What to produce ->
The first line of the entries below, the line containing "From S2P Require Import Prelude", and every line between them should be repeated exactly, and nothing else.

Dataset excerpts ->

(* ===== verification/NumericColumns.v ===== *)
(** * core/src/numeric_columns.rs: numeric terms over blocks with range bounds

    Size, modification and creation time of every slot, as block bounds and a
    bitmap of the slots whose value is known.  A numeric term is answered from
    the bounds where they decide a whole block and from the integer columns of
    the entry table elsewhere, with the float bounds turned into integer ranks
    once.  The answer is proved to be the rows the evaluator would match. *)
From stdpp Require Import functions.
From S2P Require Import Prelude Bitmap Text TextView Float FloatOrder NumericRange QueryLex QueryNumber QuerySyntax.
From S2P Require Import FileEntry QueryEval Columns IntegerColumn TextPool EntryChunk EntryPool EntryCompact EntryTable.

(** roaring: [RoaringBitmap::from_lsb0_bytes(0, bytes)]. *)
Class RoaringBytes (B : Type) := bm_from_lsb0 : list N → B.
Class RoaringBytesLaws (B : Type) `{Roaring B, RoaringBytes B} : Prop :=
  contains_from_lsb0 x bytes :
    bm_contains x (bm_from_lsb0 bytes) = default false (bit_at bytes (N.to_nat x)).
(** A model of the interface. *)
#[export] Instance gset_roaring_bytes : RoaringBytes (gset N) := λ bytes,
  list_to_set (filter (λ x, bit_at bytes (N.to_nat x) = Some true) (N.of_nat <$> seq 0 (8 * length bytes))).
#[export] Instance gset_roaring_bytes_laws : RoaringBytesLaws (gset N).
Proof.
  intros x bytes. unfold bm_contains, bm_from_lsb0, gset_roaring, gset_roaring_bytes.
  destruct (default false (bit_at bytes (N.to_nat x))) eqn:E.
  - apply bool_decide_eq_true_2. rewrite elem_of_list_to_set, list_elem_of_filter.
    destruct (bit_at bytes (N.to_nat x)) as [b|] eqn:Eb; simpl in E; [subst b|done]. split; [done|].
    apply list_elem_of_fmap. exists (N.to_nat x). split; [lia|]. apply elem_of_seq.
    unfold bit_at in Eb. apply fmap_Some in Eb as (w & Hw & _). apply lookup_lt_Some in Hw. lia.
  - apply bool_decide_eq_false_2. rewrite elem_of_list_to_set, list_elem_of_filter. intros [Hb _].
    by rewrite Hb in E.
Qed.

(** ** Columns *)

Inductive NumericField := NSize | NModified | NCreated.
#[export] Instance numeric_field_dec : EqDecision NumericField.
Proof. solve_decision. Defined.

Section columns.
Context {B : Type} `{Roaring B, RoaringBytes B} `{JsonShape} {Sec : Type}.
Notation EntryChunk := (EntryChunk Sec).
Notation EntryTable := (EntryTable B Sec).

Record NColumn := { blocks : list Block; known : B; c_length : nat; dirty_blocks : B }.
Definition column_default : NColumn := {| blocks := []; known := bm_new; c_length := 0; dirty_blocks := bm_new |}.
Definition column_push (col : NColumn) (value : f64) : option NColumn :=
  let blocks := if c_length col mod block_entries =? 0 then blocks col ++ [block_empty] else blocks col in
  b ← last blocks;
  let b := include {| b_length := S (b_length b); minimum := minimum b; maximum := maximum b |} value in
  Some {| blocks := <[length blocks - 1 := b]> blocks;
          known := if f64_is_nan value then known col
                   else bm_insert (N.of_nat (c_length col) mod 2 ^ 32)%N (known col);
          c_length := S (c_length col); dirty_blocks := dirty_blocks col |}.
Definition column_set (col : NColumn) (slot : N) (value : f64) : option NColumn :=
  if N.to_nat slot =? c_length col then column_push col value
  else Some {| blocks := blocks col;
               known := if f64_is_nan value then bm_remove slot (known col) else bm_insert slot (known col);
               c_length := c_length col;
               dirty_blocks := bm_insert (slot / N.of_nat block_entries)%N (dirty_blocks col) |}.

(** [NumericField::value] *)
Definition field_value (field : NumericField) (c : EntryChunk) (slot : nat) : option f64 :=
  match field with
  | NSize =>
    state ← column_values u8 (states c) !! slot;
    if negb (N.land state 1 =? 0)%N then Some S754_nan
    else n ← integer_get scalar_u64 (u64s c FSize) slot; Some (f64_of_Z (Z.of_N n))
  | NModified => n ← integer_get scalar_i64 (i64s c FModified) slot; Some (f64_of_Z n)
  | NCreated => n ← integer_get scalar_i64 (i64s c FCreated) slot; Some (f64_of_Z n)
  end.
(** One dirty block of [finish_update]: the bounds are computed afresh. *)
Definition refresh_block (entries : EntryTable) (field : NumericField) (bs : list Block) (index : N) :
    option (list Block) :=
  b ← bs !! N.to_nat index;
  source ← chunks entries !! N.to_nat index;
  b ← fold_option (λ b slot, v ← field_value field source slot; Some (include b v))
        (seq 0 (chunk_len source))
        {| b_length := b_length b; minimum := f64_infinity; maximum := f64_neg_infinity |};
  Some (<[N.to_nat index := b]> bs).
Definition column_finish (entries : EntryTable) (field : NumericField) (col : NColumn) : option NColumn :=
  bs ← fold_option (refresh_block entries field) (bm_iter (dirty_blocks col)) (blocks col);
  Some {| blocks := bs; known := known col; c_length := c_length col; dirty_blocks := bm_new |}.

Output for this exercise ->
(* ===== verification/NumericColumns.v ===== *)
(** * core/src/numeric_columns.rs: numeric terms over blocks with range bounds

    Size, modification and creation time of every slot, as block bounds and a
    bitmap of the slots whose value is known.  A numeric term is answered from
    the bounds where they decide a whole block and from the integer columns of
    the entry table elsewhere, with the float bounds turned into integer ranks
    once.  The answer is proved to be the rows the evaluator would match. *)
From stdpp Require Import functions.
From S2P Require Import Prelude Bitmap Text TextView Float FloatOrder NumericRange QueryLex QueryNumber QuerySyntax.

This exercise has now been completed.